Stored data entries:
__________
(* ===== verification/LeadershipDemo.v ===== *)
(** * Leadership at work

    An organisation with an effect left in flight by a process that died, its promotion to
    the second epoch with all six sinks refusing the first, and the witnesses of the
    theorems of [LeadershipTheorems]. Times keep whole microseconds. *)
From stdpp Require Import base gmap strings list sorting.
From Stdlib Require Import ZArith Lia Ascii.
From S2P Require Import Prelude GoText GoJSON Leadership LeadershipTheorems.

Open Scope Z_scope.

Definition micro (t : time) : time := t / 1000 * 1000.

Definition demo_org : string := "acme".
Definition demo_actor : string := "operator@acme".
Definition demo_evidence : string := "0x" +:+ str_repeat "ab" 32.
Definition demo_id (c : string) : string := "0x" +:+ str_repeat c 64.
Definition demo_time (s : Z) : time := time_of_unix (1750000000 + s).

(** Epoch 1 drains while one effect's callback has returned and another's process died. *)
Definition demo_drain : list lop :=
  [O_bootstrap demo_org demo_actor demo_evidence (demo_time 0);
   O_admit (demo_id "1") demo_org 1 "SIGNER_ISSUANCE" (demo_time 10);
   O_admit (demo_id "2") demo_org 1 "KEEPER_RELAY" (demo_time 11);
   O_finish (demo_id "1") (demo_time 12);
   O_drain (demo_time 20) demo_org 1 demo_actor demo_evidence (demo_time 20);
   O_instruments [(demo_org, false)] [(demo_org, Some 1750000000)];
   O_crash (demo_id "2")].

Definition demo_rejections : list lop :=
  imap (fun i sink => O_admit (demo_id (String (char_of (51 + Z.of_nat i)) "")) demo_org 1 sink (demo_time (9001 + Z.of_nat i))) controlledSinks.

Definition demo_promotion : list lop :=
  demo_drain ++
  [O_abandon demo_org 1 (demo_id "2") demo_actor demo_evidence (demo_time 8000);
   O_promote demo_org 1 demo_evidence Second (demo_id "a") (demo_time 8000);
   O_ready demo_org 1 demo_evidence (demo_time 9000);
   O_advance (demo_time 9000) demo_org 1 demo_actor demo_evidence (demo_time 9000)] ++
  demo_rejections ++ [O_complete_run demo_org 1 demo_evidence (demo_time 9100); O_admit (demo_id "f") demo_org 2 "OUTBOX_DISPATCH" (demo_time 9200)].

Definition row_at (ops : list lop) : option (Z * LeadershipState) :=
  (fun r => (lr_Epoch r, lr_State r)) <$> tb_epochs (lw_t (lrun micro ops)) !! demo_org.

Example demo_drained : row_at demo_drain = Some (1, Draining).
Proof. vm_compute. reflexivity. Qed.

Example demo_promoted :
  row_at demo_promotion = Some (2, Active) /\
  pw_State <$> tb_runs (lw_t (lrun micro demo_promotion)) !! (demo_org, 1) = Some PromotionComplete.
Proof. vm_compute. by split. Qed.

Lemma found_row ops e s : row_at ops = Some (e, s) ->
  exists r, tb_epochs (lw_t (lrun micro ops)) !! demo_org = Some r /\ lr_Epoch r = e /\ lr_State r = s.
Proof. unfold row_at. intros (r & Hr & [= -> ->])%fmap_Some. by exists r. Qed.

Lemma running_effects_fenced_witness :
  exists f r, tb_effects (lw_t (lrun micro demo_promotion)) !! demo_id "f" = Some f /\ tb_epochs (lw_t (lrun micro demo_promotion)) !! demo_org = Some r /\
    ef_OrganizationID f = demo_org /\ ef_Epoch f = 2 /\
    ((ef_State f = InFlight /\ lr_Epoch r = 2) \/
     (ef_State f = Abandoned /\ exists actor evidence, ef_resolution f = Some (actor, evidence) /\ validMutation demo_org actor evidence = true)).
Proof. apply (running_effects_fenced micro demo_promotion (demo_id "f") demo_org 2 "OUTBOX_DISPATCH"). vm_compute. reflexivity. Defined.

Lemma promotion_seals_epoch_witness :
  exists w, tb_runs (lw_t (lrun micro demo_promotion)) !! (demo_org, 1) = Some w /\ promoted (pw_State w) /\
    exists id rj, tb_rejections (lw_t (lrun micro demo_promotion)) !! id = Some rj /\ rj_Sink rj = "CHECKPOINT_WRITE".
Proof.
  destruct (found_row _ _ _ (proj1 demo_promoted)) as (r & Hr & He & _).
  destruct (promotion_seals_epoch micro demo_promotion demo_org r 1 Hr) as (_ & w & Hw & Hp & _ & Hs); [lia|].
  exists w. split; [exact Hw|]. split; [exact Hp|]. destruct (Hs) with (sink := "CHECKPOINT_WRITE") as (id & rj & Hid & Hsk & _).
  - pose proof (proj2 demo_promoted) as Hc. rewrite Hw in Hc. by injection Hc.
  - unfold controlledSinks. repeat (apply elem_of_cons; (left; reflexivity) || right).
  - exists id, rj. split; [exact Hid|exact Hsk].
Defined.

Lemma demo_no_runs : tb_runs (lw_t (lrun micro demo_drain)) = ∅.
Proof. vm_compute. reflexivity. Qed.

Lemma draining_can_advance_witness :
  exists r', tb_epochs (lw_t (lrun micro (demo_drain ++ recovery (lw_t (lrun micro demo_drain)) demo_org 1 demo_actor demo_evidence Second (demo_id "a")
                                                          (demo_time 9000) (demo_time 9000)))) !! demo_org = Some r' /\
    lr_Epoch r' = 2 /\ lr_State r' = Active.
Proof.
  destruct (found_row _ _ _ demo_drained) as (r & Hr & He & Hs).
  destruct (draining_can_advance micro demo_drain demo_org r demo_actor demo_evidence (demo_id "a") Second (demo_time 9000) (demo_time 9000) Hr Hs)
    as (r' & Hr' & He' & Hs').
  - rewrite He. reflexivity.
  - vm_compute. reflexivity.
  - vm_compute. reflexivity.
  - vm_compute. reflexivity.
  - rewrite demo_no_runs. apply map_Forall_empty.
  - intros w. rewrite demo_no_runs, lookup_empty. discriminate.
  - vm_compute. reflexivity.
  - vm_compute. reflexivity.
  - vm_compute. reflexivity.
  - vm_compute. reflexivity.
  - rewrite He in Hr', He'. exists r'. split; [exact Hr'|]. split; [exact He'|exact Hs'].
Defined.

Lemma leadership_history_witness :
  exists r, tb_epochs (lw_t (lrun micro demo_promotion)) !! demo_org = Some r /\
    is_Some (tb_events (lw_t (lrun micro demo_promotion)) !! (demo_org, 1, Draining)) /\
    tb_events (lw_t (lrun micro demo_promotion)) !! (demo_org, lr_Epoch r, lr_State r) = Some (event_of r (predecessor r)).
Proof.
  destruct (found_row _ _ _ (proj1 demo_promoted)) as (r & Hr & He & Hs). exists r. split; [exact Hr|].
  destruct (leadership_history micro demo_promotion demo_org r Hr) as [H1 H2]. split; [|exact H2]. apply H1. left. lia.
Defined.

(** The promotion of a draining organisation is opened beside an effect in flight. *)
Example demo_opened_undrained :
  let t := lw_t (lrun micro demo_drain) in
  let result := BeginPromotion micro [] (fun t => t) t (demo_time 30) demo_org 1 demo_actor demo_evidence Second (demo_id "a") (demo_time 30)
                  (demo_time 31) in
  any_in_flight t demo_org 1 = true /\ is_ok (snd result) = true.
Proof. vm_compute. by split. Qed.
__________
Task to complete: Would you please repeat exactly the lines above, starting at the line with "Lemma demo_no_runs : tb_runs" and stopping at the line with "(demo_time 9000) (demo_time 9000))))", both included?

Response to the exercise:
Lemma demo_no_runs : tb_runs (lw_t (lrun micro demo_drain)) = ∅.
Proof. vm_compute. reflexivity. Qed.

Lemma draining_can_advance_witness :
  exists r', tb_epochs (lw_t (lrun micro (demo_drain ++ recovery (lw_t (lrun micro demo_drain)) demo_org 1 demo_actor demo_evidence Second (demo_id "a")
                                                          (demo_time 9000) (demo_time 9000)))) !! demo_org = Some r' /\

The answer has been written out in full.